- _Information supplied_:
####

(** * Real-time chat server: presence, typing indicators and AI response streaming

    A shallow embedding of the Socket.IO part of the server (the file that
    creates [io], the maps [activeUsers], [userSockets], [typingUsers], the
    socket handlers and [streamAIResponse]), of the chat route
    [POST /conversations/:id/messages], of [Conversation.addMessage],
    [User.incrementUsage] and the [updateUsage] middleware.

    Conventions of the embedding.
    - Ids (socket ids, user ids, conversation ids, room names) are strings.
    - A JS [Map] is a [gmap], a JS [Set] a [gset].  The sets stored in
      [typingUsers] are mutated in place by the source; the only alias of
      such a set is the map entry itself, so an in-place update is an insert
      at the same key.
    - A handler is a function from the state it reads to the state it leaves
      and the list of calls it makes on the outside world, in program order
      ([Effect]).  Awaited promises are answered by an environment record
      ([Outcome] fields): what the database, the provider and the clock
      return is an input of the model. *)

From stdpp Require Import gmap strings list fin_maps fin_sets.
From Stdlib Require Import ZArith Lia.

Set Warnings "-register-all,-clear-no-such-hyp".

Local Open Scope string_scope.
Local Open Scope list_scope.
Local Open Scope Z_scope.

(** ** JavaScript values used as event payloads *)

Inductive JsVal : Type :=
| JUndefined
| JStr (s : string)
| JNum (n : Z)
| JBool (b : bool)
| JDate (t : Z)
| JObj (fields : list (string * JsVal)).

(** [obj.key]: the first binding of [key] in an object literal, [None]
    (JS [undefined]) when the object has no such property. *)
Fixpoint assoc_field (key : string) (fields : list (string * JsVal)) : option JsVal :=
  match fields with
  | [] => None
  | (k, v) :: rest => if String.eqb k key then Some v else assoc_field key rest
  end.

Definition get_field (key : string) (v : JsVal) : option JsVal :=
  match v with
  | JObj fields => assoc_field key fields
  | _ => None
  end.

Definition as_string (v : option JsVal) : string :=
  match v with
  | Some (JStr s) => s
  | _ => ""
  end.

(** ** Sockets and the calls a handler makes *)

(** The properties of a [socket] the handlers read: [socket.id], and
    [socket.userId], [socket.user.username] set by the authentication
    middleware. *)
Record Socket : Type := mkSocket {
  socket_id : string;
  userId : string;
  username : string
}.

(** A message of a conversation as [addMessage] builds it. *)
Record Message : Type := mkMessage {
  role : string;
  content : string;
  tokens : Z;
  model : string;
  processingTime : option Z;
  error : option string
}.

Record Usage : Type := mkUsage {
  messagesThisMonth : Z;
  usage_totalMessages : Z;
  usage_totalTokens : Z
}.

Record User : Type := mkUser {
  user_id : string;
  usage : Usage
}.

Inductive Effect : Type :=
| SocketEmit (sid : string) (event : string) (payload : JsVal)
    (* socket.emit(event, payload) *)
| SocketToEmit (sid : string) (room : string) (event : string) (payload : JsVal)
    (* socket.to(room).emit(event, payload): the room without the sender *)
| IoToEmit (room : string) (event : string) (payload : JsVal)
    (* io.to(room).emit(event, payload): the whole room *)
| Persisted (conversationId : string) (m : Message)
    (* conversation.addMessage(...) whose save() resolved *)
| ProviderCall (model : string) (messages : list (string * string))
    (* openai.chat.completions.create({model, messages, stream: true}) *)
| UsageSaved (u : User)
    (* user.save() resolved, with the document it saved *)
| ConsoleError (label : string)
| LogWarn (label : string)
| LogInfo (label : string)
| Respond (status : Z) (success : bool).
    (* res.status(status).json({success, ...}) *)

Definition conversation_room (conversationId : string) : string :=
  "conversation:" +:+ conversationId.

Definition user_room (uid : string) : string := "user:" +:+ uid.

(** Room membership of the Socket.IO adapter: room name to socket ids. *)
Definition members (rooms : gmap string (gset string)) (room : string) : gset string :=
  default ∅ (rooms !! room).

(** What socket [sid] receives from one call, given the room membership at
    the time of the call. *)
Definition receives (rooms : gmap string (gset string)) (sid : string) (e : Effect)
  : option (string * JsVal) :=
  match e with
  | SocketEmit s ev p => if decide (s = sid) then Some (ev, p) else None
  | SocketToEmit s room ev p =>
      if decide (sid ∈ members rooms room ∧ sid ≠ s) then Some (ev, p) else None
  | IoToEmit room ev p =>
      if decide (sid ∈ members rooms room) then Some (ev, p) else None
  | _ => None
  end.

(** The events socket [sid] observes from a trace of calls, in order. *)
Definition observed (rooms : gmap string (gset string)) (sid : string) (trace : list Effect)
  : list (string * JsVal) :=
  omap (receives rooms sid) trace.

Definition events_named (name : string) (evs : list (string * JsVal)) : list JsVal :=
  omap (λ ev, if String.eqb (fst ev) name then Some (snd ev) else None) evs.

(** ** Presence and typing state *)

Record Realtime : Type := mkRealtime {
  activeUsers : gmap string string;          (* userId -> socketId *)
  userSockets : gmap string string;          (* socketId -> userId *)
  typingUsers : gmap string (gset string);   (* conversationId -> Set of typing userIds *)
  rooms : gmap string (gset string)          (* adapter: room -> socket ids *)
}.

Definition initial : Realtime :=
  {| activeUsers := ∅; userSockets := ∅; typingUsers := ∅; rooms := ∅ |}.

Definition join_room (sid room : string) (rs : gmap string (gset string))
  : gmap string (gset string) :=
  <[room := {[sid]} ∪ members rs room]> rs.

Definition leave_room (sid room : string) (rs : gmap string (gset string))
  : gmap string (gset string) :=
  match rs !! room with
  | Some ms => <[room := ms ∖ {[sid]}]> rs
  | None => rs
  end.

Definition typing_payload (conversationId : string) (sock : Socket) : JsVal :=
  JObj [("conversationId", JStr conversationId);
        ("userId", JStr (userId sock));
        ("username", JStr (username sock))].

(** [typingInConversation.delete(userId); if (size === 0) typingUsers.delete(id)] *)
Definition remove_typing (conversationId uid : string) (users : gset string)
    (typing : gmap string (gset string)) : gmap string (gset string) :=
  let users' := users ∖ {[uid]} in
  if decide (size users' = 0%nat) then delete conversationId typing
  else <[conversationId := users']> typing.

(** [io.on('connection', ...)].  Socket.IO has put the socket in the room
    named by its own id; the handler adds the user's personal room. *)
Definition connection (sock : Socket) (s : Realtime) : Realtime * list Effect :=
  ({| activeUsers := <[userId sock := socket_id sock]> (activeUsers s);
      userSockets := <[socket_id sock := userId sock]> (userSockets s);
      typingUsers := typingUsers s;
      rooms := join_room (socket_id sock) (user_room (userId sock))
                 (join_room (socket_id sock) (socket_id sock) (rooms s)) |},
   [SocketEmit (socket_id sock) "connected"
      (JObj [("userId", JStr (userId sock));
             ("message", JStr "Successfully connected to chat server")])]).

(** [socket.on('join-conversation', ...)] *)
Definition join_conversation (sock : Socket) (conversationId : string) (s : Realtime)
  : Realtime * list Effect :=
  ({| activeUsers := activeUsers s;
      userSockets := userSockets s;
      typingUsers := typingUsers s;
      rooms := join_room (socket_id sock) (conversation_room conversationId) (rooms s) |},
   [SocketEmit (socket_id sock) "joined-conversation"
      (JObj [("conversationId", JStr conversationId);
             ("message", JStr "Joined conversation room")])]).

(** [socket.on('leave-conversation', ...)] *)
Definition leave_conversation (sock : Socket) (conversationId : string) (s : Realtime)
  : Realtime * list Effect :=
  let rooms' := leave_room (socket_id sock) (conversation_room conversationId) (rooms s) in
  match typingUsers s !! conversationId with
  | Some typingInConversation =>
      ({| activeUsers := activeUsers s;
          userSockets := userSockets s;
          typingUsers := remove_typing conversationId (userId sock)
                           typingInConversation (typingUsers s);
          rooms := rooms' |},
       [SocketToEmit (socket_id sock) (conversation_room conversationId)
          "typing-stopped" (typing_payload conversationId sock)])
  | None =>
      ({| activeUsers := activeUsers s;
          userSockets := userSockets s;
          typingUsers := typingUsers s;
          rooms := rooms' |}, [])
  end.

(** [socket.on('typing-start', ...)] *)
Definition typing_start (sock : Socket) (conversationId : string) (s : Realtime)
  : Realtime * list Effect :=
  let typing1 :=
    match typingUsers s !! conversationId with
    | Some _ => typingUsers s
    | None => <[conversationId := ∅]> (typingUsers s)
    end in
  let users := default ∅ (typing1 !! conversationId) in
  ({| activeUsers := activeUsers s;
      userSockets := userSockets s;
      typingUsers := <[conversationId := {[userId sock]} ∪ users]> typing1;
      rooms := rooms s |},
   [SocketToEmit (socket_id sock) (conversation_room conversationId)
      "typing-start" (typing_payload conversationId sock)]).

(** [socket.on('typing-stop', ...)] *)
Definition typing_stop (sock : Socket) (conversationId : string) (s : Realtime)
  : Realtime * list Effect :=
  match typingUsers s !! conversationId with
  | Some typingInConversation =>
      ({| activeUsers := activeUsers s;
          userSockets := userSockets s;
          typingUsers := remove_typing conversationId (userId sock)
                           typingInConversation (typingUsers s);
          rooms := rooms s |},
       [SocketToEmit (socket_id sock) (conversation_room conversationId)
          "typing-stopped" (typing_payload conversationId sock)])
  | None => (s, [])
  end.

####

- _Work item_: Everything above from the line containing "LogInfo (label : string)" down to the line containing "s room ev p =>" is to be transcribed exactly, with both of those lines included and nothing else added.

- _Written response_:
| LogInfo (label : string)
| Respond (status : Z) (success : bool).
    (* res.status(status).json({success, ...}) *)

Definition conversation_room (conversationId : string) : string :=
  "conversation:" +:+ conversationId.

Definition user_room (uid : string) : string := "user:" +:+ uid.

(** Room membership of the Socket.IO adapter: room name to socket ids. *)
Definition members (rooms : gmap string (gset string)) (room : string) : gset string :=
  default ∅ (rooms !! room).

(** What socket [sid] receives from one call, given the room membership at
    the time of the call. *)
Definition receives (rooms : gmap string (gset string)) (sid : string) (e : Effect)
  : option (string * JsVal) :=
  match e with
  | SocketEmit s ev p => if decide (s = sid) then Some (ev, p) else None
  | SocketToEmit s room ev p =>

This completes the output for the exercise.